**What to work on**
Only one stretch of the records below should be repeated. It starts with the line containing "(* ===== verification/RelayHost.v ===== *)" and goes on through the line containing "From S2P Require Import Flow", exactly as written.

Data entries

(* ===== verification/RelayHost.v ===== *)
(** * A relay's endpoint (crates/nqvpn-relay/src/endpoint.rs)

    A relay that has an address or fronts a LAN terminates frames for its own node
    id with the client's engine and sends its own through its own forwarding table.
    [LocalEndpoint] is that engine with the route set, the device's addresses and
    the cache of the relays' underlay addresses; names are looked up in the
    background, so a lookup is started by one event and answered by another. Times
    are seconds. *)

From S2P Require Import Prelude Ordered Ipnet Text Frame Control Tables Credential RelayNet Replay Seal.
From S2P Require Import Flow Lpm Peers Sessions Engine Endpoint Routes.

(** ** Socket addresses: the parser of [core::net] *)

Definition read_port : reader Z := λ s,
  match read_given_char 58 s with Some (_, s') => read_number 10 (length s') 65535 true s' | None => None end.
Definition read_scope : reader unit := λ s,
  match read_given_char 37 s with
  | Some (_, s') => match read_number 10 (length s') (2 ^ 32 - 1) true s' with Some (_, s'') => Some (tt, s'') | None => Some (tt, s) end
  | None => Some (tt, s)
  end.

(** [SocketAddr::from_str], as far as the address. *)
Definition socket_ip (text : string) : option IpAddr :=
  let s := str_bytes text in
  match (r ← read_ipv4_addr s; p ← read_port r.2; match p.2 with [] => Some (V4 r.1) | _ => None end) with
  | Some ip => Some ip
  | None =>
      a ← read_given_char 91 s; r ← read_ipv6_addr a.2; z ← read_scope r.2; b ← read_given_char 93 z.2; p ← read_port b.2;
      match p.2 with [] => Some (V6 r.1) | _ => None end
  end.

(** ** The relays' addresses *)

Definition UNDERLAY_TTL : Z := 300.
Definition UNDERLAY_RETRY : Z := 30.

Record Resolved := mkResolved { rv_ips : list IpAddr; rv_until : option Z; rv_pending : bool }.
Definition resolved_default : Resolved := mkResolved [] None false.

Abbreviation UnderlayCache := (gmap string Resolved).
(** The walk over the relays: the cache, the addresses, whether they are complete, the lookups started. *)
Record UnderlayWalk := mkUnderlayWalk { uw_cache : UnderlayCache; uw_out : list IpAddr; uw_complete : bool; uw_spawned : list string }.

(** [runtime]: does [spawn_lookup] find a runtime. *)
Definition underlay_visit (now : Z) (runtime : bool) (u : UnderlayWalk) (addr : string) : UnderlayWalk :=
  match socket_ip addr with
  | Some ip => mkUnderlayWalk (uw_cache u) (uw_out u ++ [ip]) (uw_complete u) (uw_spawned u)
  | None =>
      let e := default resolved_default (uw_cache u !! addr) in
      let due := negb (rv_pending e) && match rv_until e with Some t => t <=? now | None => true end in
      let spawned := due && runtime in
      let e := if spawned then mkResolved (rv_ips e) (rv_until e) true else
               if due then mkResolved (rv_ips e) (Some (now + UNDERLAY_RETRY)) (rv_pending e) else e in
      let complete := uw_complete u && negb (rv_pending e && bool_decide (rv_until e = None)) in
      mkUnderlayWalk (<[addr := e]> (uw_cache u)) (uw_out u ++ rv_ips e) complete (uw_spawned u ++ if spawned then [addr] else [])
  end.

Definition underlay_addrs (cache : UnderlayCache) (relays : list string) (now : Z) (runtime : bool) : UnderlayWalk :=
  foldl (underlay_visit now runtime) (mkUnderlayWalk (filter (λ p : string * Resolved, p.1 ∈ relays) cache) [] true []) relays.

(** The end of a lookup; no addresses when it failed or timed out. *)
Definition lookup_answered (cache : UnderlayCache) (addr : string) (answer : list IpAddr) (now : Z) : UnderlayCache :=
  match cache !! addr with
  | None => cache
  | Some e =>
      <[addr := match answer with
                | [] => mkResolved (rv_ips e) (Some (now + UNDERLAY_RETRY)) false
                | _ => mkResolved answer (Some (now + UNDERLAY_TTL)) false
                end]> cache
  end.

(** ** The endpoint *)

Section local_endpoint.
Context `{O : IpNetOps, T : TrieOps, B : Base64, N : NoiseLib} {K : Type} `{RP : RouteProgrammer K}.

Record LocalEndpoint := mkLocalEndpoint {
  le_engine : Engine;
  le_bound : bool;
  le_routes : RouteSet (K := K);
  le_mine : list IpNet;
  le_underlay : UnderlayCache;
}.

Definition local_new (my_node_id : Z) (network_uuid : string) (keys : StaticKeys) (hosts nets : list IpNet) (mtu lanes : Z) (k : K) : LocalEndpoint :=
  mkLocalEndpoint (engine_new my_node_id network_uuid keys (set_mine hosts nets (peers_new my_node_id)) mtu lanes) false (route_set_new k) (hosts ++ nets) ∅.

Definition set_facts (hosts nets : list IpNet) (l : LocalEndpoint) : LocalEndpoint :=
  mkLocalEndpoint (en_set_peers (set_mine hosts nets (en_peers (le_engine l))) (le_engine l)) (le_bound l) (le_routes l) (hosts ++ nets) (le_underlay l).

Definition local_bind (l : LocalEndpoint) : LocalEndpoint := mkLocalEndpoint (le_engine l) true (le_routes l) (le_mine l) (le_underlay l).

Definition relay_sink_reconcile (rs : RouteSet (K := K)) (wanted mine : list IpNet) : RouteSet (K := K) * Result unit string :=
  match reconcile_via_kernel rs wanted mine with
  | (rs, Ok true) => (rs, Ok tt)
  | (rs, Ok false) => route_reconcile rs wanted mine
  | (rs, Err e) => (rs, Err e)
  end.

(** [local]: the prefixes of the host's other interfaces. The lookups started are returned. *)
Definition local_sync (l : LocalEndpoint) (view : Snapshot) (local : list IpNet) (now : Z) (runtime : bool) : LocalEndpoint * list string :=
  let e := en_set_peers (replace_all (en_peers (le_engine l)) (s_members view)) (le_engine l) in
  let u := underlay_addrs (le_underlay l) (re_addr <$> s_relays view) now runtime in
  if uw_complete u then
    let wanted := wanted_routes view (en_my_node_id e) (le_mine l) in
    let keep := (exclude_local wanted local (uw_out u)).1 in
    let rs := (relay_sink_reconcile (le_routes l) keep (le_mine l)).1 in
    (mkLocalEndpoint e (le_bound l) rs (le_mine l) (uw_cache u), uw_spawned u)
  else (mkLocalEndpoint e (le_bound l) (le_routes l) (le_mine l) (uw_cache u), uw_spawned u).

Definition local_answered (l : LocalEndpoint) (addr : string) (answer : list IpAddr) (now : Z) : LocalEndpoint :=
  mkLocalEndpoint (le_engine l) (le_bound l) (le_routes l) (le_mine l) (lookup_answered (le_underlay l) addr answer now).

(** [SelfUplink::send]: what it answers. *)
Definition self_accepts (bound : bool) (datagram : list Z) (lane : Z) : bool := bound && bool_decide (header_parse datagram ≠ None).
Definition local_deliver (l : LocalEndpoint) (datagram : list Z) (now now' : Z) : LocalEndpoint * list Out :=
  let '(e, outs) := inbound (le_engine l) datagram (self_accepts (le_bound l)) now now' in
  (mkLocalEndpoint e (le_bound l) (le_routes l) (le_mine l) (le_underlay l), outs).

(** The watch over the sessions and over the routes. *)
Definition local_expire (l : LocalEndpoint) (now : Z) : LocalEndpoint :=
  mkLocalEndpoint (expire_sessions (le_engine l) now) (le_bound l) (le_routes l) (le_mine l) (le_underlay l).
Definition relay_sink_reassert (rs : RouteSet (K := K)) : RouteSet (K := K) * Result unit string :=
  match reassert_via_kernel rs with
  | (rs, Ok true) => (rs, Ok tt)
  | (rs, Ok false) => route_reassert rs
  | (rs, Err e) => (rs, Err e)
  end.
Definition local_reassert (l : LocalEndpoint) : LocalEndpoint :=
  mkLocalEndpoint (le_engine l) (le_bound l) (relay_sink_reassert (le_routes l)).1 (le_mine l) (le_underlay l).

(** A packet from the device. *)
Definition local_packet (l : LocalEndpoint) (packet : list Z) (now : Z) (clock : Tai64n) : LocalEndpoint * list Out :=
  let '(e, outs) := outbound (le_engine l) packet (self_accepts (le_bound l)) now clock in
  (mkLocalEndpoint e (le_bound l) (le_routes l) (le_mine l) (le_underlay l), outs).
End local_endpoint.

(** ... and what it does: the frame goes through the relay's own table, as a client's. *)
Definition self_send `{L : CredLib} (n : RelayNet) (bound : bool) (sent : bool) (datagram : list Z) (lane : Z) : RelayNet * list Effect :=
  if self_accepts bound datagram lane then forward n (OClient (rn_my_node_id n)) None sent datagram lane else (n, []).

---

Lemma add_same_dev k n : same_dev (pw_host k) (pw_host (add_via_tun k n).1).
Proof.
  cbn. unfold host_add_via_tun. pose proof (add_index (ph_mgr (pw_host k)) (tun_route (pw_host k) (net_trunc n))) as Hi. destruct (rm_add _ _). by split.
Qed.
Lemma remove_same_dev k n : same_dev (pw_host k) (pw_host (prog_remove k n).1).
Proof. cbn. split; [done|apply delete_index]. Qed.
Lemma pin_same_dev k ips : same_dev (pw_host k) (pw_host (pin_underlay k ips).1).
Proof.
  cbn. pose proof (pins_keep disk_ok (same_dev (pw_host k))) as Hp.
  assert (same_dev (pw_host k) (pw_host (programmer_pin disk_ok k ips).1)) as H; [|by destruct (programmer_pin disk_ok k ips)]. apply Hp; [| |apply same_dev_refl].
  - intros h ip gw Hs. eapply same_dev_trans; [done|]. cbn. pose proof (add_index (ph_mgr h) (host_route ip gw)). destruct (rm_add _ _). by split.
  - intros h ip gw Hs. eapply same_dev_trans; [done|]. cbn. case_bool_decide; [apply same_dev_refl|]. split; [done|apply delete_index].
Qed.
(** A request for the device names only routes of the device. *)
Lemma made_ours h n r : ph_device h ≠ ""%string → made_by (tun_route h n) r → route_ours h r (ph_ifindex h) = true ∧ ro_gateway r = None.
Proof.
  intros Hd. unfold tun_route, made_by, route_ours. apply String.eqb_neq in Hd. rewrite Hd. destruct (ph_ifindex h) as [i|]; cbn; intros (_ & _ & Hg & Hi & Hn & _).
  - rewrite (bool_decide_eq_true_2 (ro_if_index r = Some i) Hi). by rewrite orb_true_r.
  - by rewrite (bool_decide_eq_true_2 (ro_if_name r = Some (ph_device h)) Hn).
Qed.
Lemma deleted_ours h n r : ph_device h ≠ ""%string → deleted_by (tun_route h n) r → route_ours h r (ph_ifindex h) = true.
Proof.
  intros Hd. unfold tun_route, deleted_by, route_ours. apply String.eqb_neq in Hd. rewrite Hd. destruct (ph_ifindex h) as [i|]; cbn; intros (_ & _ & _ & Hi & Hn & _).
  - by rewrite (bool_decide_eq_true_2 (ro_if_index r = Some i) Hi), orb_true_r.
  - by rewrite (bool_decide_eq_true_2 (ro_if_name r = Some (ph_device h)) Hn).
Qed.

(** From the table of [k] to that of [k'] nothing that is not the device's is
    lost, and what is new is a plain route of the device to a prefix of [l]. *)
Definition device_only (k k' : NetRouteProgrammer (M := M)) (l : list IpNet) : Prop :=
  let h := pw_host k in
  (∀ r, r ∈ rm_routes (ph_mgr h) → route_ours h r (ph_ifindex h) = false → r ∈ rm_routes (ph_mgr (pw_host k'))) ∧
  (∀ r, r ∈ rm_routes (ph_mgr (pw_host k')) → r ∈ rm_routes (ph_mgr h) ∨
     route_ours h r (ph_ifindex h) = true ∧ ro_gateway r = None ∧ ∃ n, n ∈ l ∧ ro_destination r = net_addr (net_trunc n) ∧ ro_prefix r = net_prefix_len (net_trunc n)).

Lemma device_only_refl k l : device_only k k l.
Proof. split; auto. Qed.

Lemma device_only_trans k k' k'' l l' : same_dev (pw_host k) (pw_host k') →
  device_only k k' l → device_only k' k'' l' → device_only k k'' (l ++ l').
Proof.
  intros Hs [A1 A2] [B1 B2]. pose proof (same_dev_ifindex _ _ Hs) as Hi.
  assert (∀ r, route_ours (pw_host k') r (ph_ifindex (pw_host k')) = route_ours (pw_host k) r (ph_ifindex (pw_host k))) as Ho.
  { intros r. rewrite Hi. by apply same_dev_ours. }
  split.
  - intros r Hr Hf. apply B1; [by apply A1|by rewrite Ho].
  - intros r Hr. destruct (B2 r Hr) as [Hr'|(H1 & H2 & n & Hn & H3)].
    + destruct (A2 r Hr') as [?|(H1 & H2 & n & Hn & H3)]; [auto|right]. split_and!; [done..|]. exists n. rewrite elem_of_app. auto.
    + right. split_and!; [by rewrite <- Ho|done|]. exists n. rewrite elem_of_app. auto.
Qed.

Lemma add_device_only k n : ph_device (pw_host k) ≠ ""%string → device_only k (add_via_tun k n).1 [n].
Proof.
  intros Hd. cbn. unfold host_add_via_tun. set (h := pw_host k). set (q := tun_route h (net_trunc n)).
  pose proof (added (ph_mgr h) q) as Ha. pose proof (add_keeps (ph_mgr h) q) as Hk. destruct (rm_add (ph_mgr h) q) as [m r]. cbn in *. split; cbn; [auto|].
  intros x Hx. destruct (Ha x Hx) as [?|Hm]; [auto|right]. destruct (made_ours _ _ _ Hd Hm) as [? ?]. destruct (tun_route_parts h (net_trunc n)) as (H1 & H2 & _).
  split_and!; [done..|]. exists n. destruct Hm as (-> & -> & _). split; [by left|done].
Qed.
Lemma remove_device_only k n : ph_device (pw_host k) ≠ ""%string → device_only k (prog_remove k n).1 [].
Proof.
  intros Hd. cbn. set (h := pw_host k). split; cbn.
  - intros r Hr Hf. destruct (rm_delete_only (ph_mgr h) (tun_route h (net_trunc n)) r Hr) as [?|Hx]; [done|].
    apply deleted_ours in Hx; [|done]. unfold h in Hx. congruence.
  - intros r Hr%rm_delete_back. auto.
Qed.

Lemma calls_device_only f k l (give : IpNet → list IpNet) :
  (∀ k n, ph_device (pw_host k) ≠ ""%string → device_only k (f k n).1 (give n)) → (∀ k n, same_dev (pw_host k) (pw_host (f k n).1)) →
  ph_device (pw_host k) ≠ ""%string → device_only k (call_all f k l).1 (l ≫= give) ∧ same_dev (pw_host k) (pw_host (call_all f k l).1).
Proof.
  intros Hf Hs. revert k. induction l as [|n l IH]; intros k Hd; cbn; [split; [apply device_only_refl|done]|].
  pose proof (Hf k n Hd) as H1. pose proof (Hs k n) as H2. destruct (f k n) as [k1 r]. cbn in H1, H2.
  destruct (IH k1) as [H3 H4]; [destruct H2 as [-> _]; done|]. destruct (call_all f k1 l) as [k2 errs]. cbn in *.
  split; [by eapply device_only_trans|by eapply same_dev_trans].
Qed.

**Answer for the task**
(* ===== verification/RelayHost.v ===== *)
(** * A relay's endpoint (crates/nqvpn-relay/src/endpoint.rs)

    A relay that has an address or fronts a LAN terminates frames for its own node
    id with the client's engine and sends its own through its own forwarding table.
    [LocalEndpoint] is that engine with the route set, the device's addresses and
    the cache of the relays' underlay addresses; names are looked up in the
    background, so a lookup is started by one event and answered by another. Times
    are seconds. *)

From S2P Require Import Prelude Ordered Ipnet Text Frame Control Tables Credential RelayNet Replay Seal.
From S2P Require Import Flow Lpm Peers Sessions Engine Endpoint Routes.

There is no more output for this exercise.